EXERCISE AIM. Among the entries below, take the line with "set_borrower_liquidation_grace b n" and the line with "set_credit_limit_bounds lo hi", and output them and every line between them exactly, with nothing else.
━━━ DATA RECORDS
(* ===== verification/CreditCalls.v ===== *)
(** * Every state-changing call of the credit contract

    [Call] is the contract's public interface as data and [run] its dispatcher,
    so that a theorem can quantify over all entrypoints and over sequences of
    invocations. *)
From S2P Require Import Prelude Soroban CreditTypes CreditEvents CreditStorage Accrual Collateral Fees Freeze Oracles Scoring Risk Lifecycle Views CreditContract.

Inductive Call :=
| CInit (admin : Address)
| CCommitAttestationBatch (borrower : Address) (root : BytesN32) (count : Z)
| CVerifyAttestationProof (borrower : Address) (leaf : BytesN32) (proof : list BytesN32)
| CClearAttestationBatch (borrower : Address)
| CProposeAdmin (new_admin : Address) (delay_seconds : Z)
| CAcceptAdmin
| CSetLiquidityToken (token : Address)
| CSetLiquiditySource (reserve : Address)
| COpenCreditLine (borrower : Address) (credit_limit interest_rate_bps risk_score : Z)
| CDrawCredit (borrower : Address) (amount : Z)
| CRepayCredit (borrower : Address) (amount : Z)
| CUpdateRiskParameters (borrower : Address) (credit_limit interest_rate_bps risk_score : Z)
| CSetRateChangeLimits (max_change min_interval : Z)
| CSetPenaltySurchargeBps (bps : Z)
| CSetRiskAdminCooldown (seconds : Z)
| CSetBorrowerRateFloor (borrower : Address) (floor_bps : option Z)
| CSetBorrowerRateCeiling (borrower : Address) (ceiling_bps : option Z)
| CAddOracle (oracle : Address) (weight : Z)
| CRemoveOracle (oracle : Address)
| CSetQuorumThreshold (threshold : Z)
| CSetReportingWindow (window_seconds : Z)
| CReportValue (oracle : Address) (value : Z)
| CSetUtilizationCap (borrower : Address) (cap_bps : Z)
| CCommitVrfOutput (borrower : Address) (hash : BytesN32)
| CClearVrfCommitment (borrower : Address)
| CSetGracePeriodConfig (seconds : Z) (mode : GraceWaiverMode) (reduced_rate : Z)
| CSetBorrowerLiqGrace (borrower : Address) (seconds : Z)
| CSetLateFeeConfig (config : option LateFeeConfig)
| CSetRepaymentSchedule (borrower : Address) (amount period first_due_ts : Z)
| CSetLateFeeFlat (fee : Z)
| CSetMaxDrawAmount (amount : Z)
| CSetMaxRepayAmount (amount : Z)
| CSetDrawMinInterval (seconds : Z)
| CSetBorrowAdminCooldown (seconds : Z)
| CSetAccrualAdminCooldown (seconds : Z)
| CSetProtocolFeeBps (bps : Z)
| CSetTreasury (admin treasury : Address)
| CProposeTreasuryWithdrawal (admin : Address)
| CExecuteTreasuryWithdrawal (admin : Address)
| CSetTreasuryFeeShareBps (bps : Z)
| CSetBounty (admin bounty : Address)
| CWithdrawBounty (admin : Address)
| CWithdrawTreasury (admin : Address)
| CDepositCollateral (borrower : Address) (amount : Z)
| CWithdrawCollateral (borrower : Address) (amount : Z)
| CSetCollateralRiskWeight (asset : Address) (weight_bps : Z)
| CSetMinCollateralRatioBps (ratio_bps : Z)
| CSetColAdminCooldownSecs (seconds : Z)
| CPartialReleaseCollateral (borrower : Address) (amount : Z)
| CSetCollateralTokenAllowlist (tokens : list Address)
| CDepositCollateralToken (borrower token : Address) (amount : Z)
| CWithdrawCollateralToken (borrower token : Address) (amount : Z)
| CSetMaxTotalExposure (amount : Z)
| CSetBorrowerExposureCap (borrower : Address) (cap : Z)
| CSetCreditLimitBounds (min max : Z)
| CSuspendCreditLine (borrower : Address)
| CSelfSuspendCreditLine (borrower : Address)
| CUnsuspendCreditLine (borrower : Address)
| CSelfUnsuspendCreditLine (borrower : Address)
| CCloseCreditLine (borrower closer : Address)
| CCloseCreditLinesBatch (borrowers : list Address)
| CDefaultCreditLine (borrower : Address)
| CReinstateCreditLine (borrower : Address) (target_status : CreditStatus)
| CForgiveDebt (borrower : Address) (amount : Z)
| CSettleDefaultLiquidation (borrower : Address) (recovered_amount : Z) (settlement_id : Symbol)
    (close_factor_bps : Z) (oracle_price : option Z)
| CSetAuctionContract (auction : Address)
| CSetCloseFactorBps (bps : Z)
| CSetOracleConfig (max_deviation_bps max_age_seconds : Z)
| CSetOracleQuorumConfig (k max_deviation_bps max_age_seconds : Z)
| CSubmitOraclePrices (prices : list Z)
| CBlockBorrower (admin borrower : Address)
| CUnblockBorrower (admin borrower : Address)
| CBulkBlockBorrowers (admin : Address) (borrowers : list Address)
| CAccrueBatch (borrowers : list Address)
| CSetRateFormulaConfig (base slope min max : Z)
| CClearRateFormulaConfig
| CReverseDraw (borrower : Address) (amount original_ts reason_code : Z)
| CSetProtocolPaused (paused : bool)
| CSetProtocolPausedWithReason (paused : bool) (reason : Symbol)
| CFreezeDraws (reason : FreezeReason)
| CUnfreezeDraws
| CFreezeCreditLine (borrower : Address) (reason : FreezeReason)
| CUnfreezeCreditLine (borrower : Address)
| CFreezeBorrowerUntil (admin borrower : Address) (expiry_ts : Z)
| CUnfreezeBorrower (admin borrower : Address)
| CUpgrade (new_wasm_hash : BytesN32).

Section run.
Context `{H : Host} `{!AuctionClient} `{!Deployer} `{Crypto}.

Definition ignore {A} (m : M (C := CreditContract) A) : M unit := m ;; ret tt.

Definition run (call : Call) : M (C := CreditContract) unit :=
  match call with
  | CInit admin => init admin
  | CCommitAttestationBatch b root count => commit_attestation_batch b root count
  | CVerifyAttestationProof b leaf proof => ignore (verify_attestation_proof b leaf proof)
  | CClearAttestationBatch b => clear_attestation_batch b
  | CProposeAdmin a d => Credit.propose_admin a d
  | CAcceptAdmin => Credit.accept_admin
  | CSetLiquidityToken t => set_liquidity_token t
  | CSetLiquiditySource r => set_liquidity_source r
  | COpenCreditLine b l r s => Credit.open_credit_line b l r s
  | CDrawCredit b a => Credit.draw_credit b a
  | CRepayCredit b a => Credit.repay_credit b a
  | CUpdateRiskParameters b l r s => Credit.update_risk_parameters b l r s
  | CSetRateChangeLimits m i => set_rate_change_limits m i
  | CSetPenaltySurchargeBps bps => risk_set_penalty_surcharge_bps bps
  | CSetRiskAdminCooldown n => set_risk_admin_cooldown n
  | CSetBorrowerRateFloor b f => risk_set_borrower_rate_floor b f
  | CSetBorrowerRateCeiling b c => risk_set_borrower_rate_ceiling b c
  | CAddOracle o w => add_oracle o w
  | CRemoveOracle o => remove_oracle o
  | CSetQuorumThreshold t => set_quorum_threshold t
  | CSetReportingWindow w => set_reporting_window w
  | CReportValue o v => report_value o v
  | CSetUtilizationCap b cap => Credit.set_utilization_cap b cap
  | CCommitVrfOutput b h => commit_vrf_output b h
  | CClearVrfCommitment b => clear_vrf_commitment b
  | CSetGracePeriodConfig n m r => Credit.set_grace_period_config n m r
  | CSetBorrowerLiqGrace b n => set_borrower_liquidation_grace b n
  | CSetLateFeeConfig cfg => Credit.set_late_fee_config cfg
  | CSetRepaymentSchedule b a p t => lifecycle_set_repayment_schedule b a p t
  | CSetLateFeeFlat fee => lifecycle_set_late_fee_flat fee
  | CSetMaxDrawAmount a => Credit.set_max_draw_amount a
  | CSetMaxRepayAmount a => Credit.set_max_repay_amount a
  | CSetDrawMinInterval n => Credit.set_draw_min_interval n
  | CSetBorrowAdminCooldown n => Credit.set_borrow_admin_cooldown n
  | CSetAccrualAdminCooldown n => Credit.set_accrual_admin_cooldown n
  | CSetProtocolFeeBps bps => Credit.set_protocol_fee_bps bps
  | CSetTreasury a t => Credit.set_treasury a t
  | CProposeTreasuryWithdrawal a => Credit.propose_treasury_withdrawal a
  | CExecuteTreasuryWithdrawal a => Credit.execute_treasury_withdrawal a
  | CSetTreasuryFeeShareBps bps => Credit.set_treasury_fee_share_bps bps
  | CSetBounty a b => Credit.set_bounty a b
  | CWithdrawBounty a => Credit.withdraw_bounty a
  | CWithdrawTreasury a => Credit.withdraw_treasury a
  | CDepositCollateral b a => deposit_collateral b a
  | CWithdrawCollateral b a => withdraw_collateral b a
  | CSetCollateralRiskWeight t w => Admin.set_collateral_risk_weight t w
  | CSetMinCollateralRatioBps r => Admin.set_min_collateral_ratio_bps r
  | CSetColAdminCooldownSecs n => Admin.set_admin_collateral_cooldown_seconds n
  | CPartialReleaseCollateral b a => partial_release_collateral b a
  | CSetCollateralTokenAllowlist l => Admin.set_collateral_token_allowlist l
  | CDepositCollateralToken b t a => deposit_collateral_token b t a
  | CWithdrawCollateralToken b t a => withdraw_collateral_token b t a
  | CSetMaxTotalExposure a => Credit.set_max_total_exposure a
  | CSetBorrowerExposureCap b cap => Credit.set_borrower_exposure_cap b cap
  | CSetCreditLimitBounds lo hi => set_credit_limit_bounds lo hi
  | CSuspendCreditLine b => Credit.suspend_credit_line b
  | CSelfSuspendCreditLine b => self_suspend_credit_line b
  | CUnsuspendCreditLine b => Credit.unsuspend_credit_line b
  | CSelfUnsuspendCreditLine b => self_unsuspend_credit_line b
  | CCloseCreditLine b closer => Credit.close_credit_line b closer
  | CCloseCreditLinesBatch l => Credit.close_credit_lines_batch l
  | CDefaultCreditLine b => Credit.default_credit_line b
  | CReinstateCreditLine b t => Credit.reinstate_credit_line b t
  | CForgiveDebt b a => Credit.forgive_debt b a
  | CSettleDefaultLiquidation b r i f p => Credit.settle_default_liquidation b r i f p
  | CSetAuctionContract a => Credit.set_auction_contract a
  | CSetCloseFactorBps bps => Credit.set_close_factor_bps bps
  | CSetOracleConfig d a => Credit.set_oracle_config d a
  | CSetOracleQuorumConfig k d a => Credit.set_oracle_quorum_config k d a
  | CSubmitOraclePrices l => Credit.submit_oracle_prices l
  | CBlockBorrower a b => Credit.block_borrower a b
  | CUnblockBorrower a b => Credit.unblock_borrower a b
  | CBulkBlockBorrowers a l => Credit.bulk_block_borrowers a l
  | CAccrueBatch l => Credit.accrue_batch l
  | CSetRateFormulaConfig b sl lo hi => Credit.set_rate_formula_config b sl lo hi
  | CClearRateFormulaConfig => Credit.clear_rate_formula_config
  | CReverseDraw b a t r => Credit.reverse_draw b a t r
  | CSetProtocolPaused p => Credit.set_protocol_paused p
  | CSetProtocolPausedWithReason p r => Credit.set_protocol_paused_with_reason p r
  | CFreezeDraws r => freeze_draws r
  | CUnfreezeDraws => unfreeze_draws
  | CFreezeCreditLine b r => Credit.freeze_credit_line b r
  | CUnfreezeCreditLine b => Credit.unfreeze_credit_line b
  | CFreezeBorrowerUntil a b t => Credit.freeze_borrower_until a b t
  | CUnfreezeBorrower a b => Credit.unfreeze_borrower a b
  | CUpgrade h => Credit.upgrade h
  end.
End run.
━━━━━━
TASK OUTPUT.
  | CSetBorrowerLiqGrace b n => set_borrower_liquidation_grace b n
  | CSetLateFeeConfig cfg => Credit.set_late_fee_config cfg
  | CSetRepaymentSchedule b a p t => lifecycle_set_repayment_schedule b a p t
  | CSetLateFeeFlat fee => lifecycle_set_late_fee_flat fee
  | CSetMaxDrawAmount a => Credit.set_max_draw_amount a
  | CSetMaxRepayAmount a => Credit.set_max_repay_amount a
  | CSetDrawMinInterval n => Credit.set_draw_min_interval n
  | CSetBorrowAdminCooldown n => Credit.set_borrow_admin_cooldown n
  | CSetAccrualAdminCooldown n => Credit.set_accrual_admin_cooldown n
  | CSetProtocolFeeBps bps => Credit.set_protocol_fee_bps bps
  | CSetTreasury a t => Credit.set_treasury a t
  | CProposeTreasuryWithdrawal a => Credit.propose_treasury_withdrawal a
  | CExecuteTreasuryWithdrawal a => Credit.execute_treasury_withdrawal a
  | CSetTreasuryFeeShareBps bps => Credit.set_treasury_fee_share_bps bps
  | CSetBounty a b => Credit.set_bounty a b
  | CWithdrawBounty a => Credit.withdraw_bounty a
  | CWithdrawTreasury a => Credit.withdraw_treasury a
  | CDepositCollateral b a => deposit_collateral b a
  | CWithdrawCollateral b a => withdraw_collateral b a
  | CSetCollateralRiskWeight t w => Admin.set_collateral_risk_weight t w
  | CSetMinCollateralRatioBps r => Admin.set_min_collateral_ratio_bps r
  | CSetColAdminCooldownSecs n => Admin.set_admin_collateral_cooldown_seconds n
  | CPartialReleaseCollateral b a => partial_release_collateral b a
  | CSetCollateralTokenAllowlist l => Admin.set_collateral_token_allowlist l
  | CDepositCollateralToken b t a => deposit_collateral_token b t a
  | CWithdrawCollateralToken b t a => withdraw_collateral_token b t a
  | CSetMaxTotalExposure a => Credit.set_max_total_exposure a
  | CSetBorrowerExposureCap b cap => Credit.set_borrower_exposure_cap b cap
  | CSetCreditLimitBounds lo hi => set_credit_limit_bounds lo hi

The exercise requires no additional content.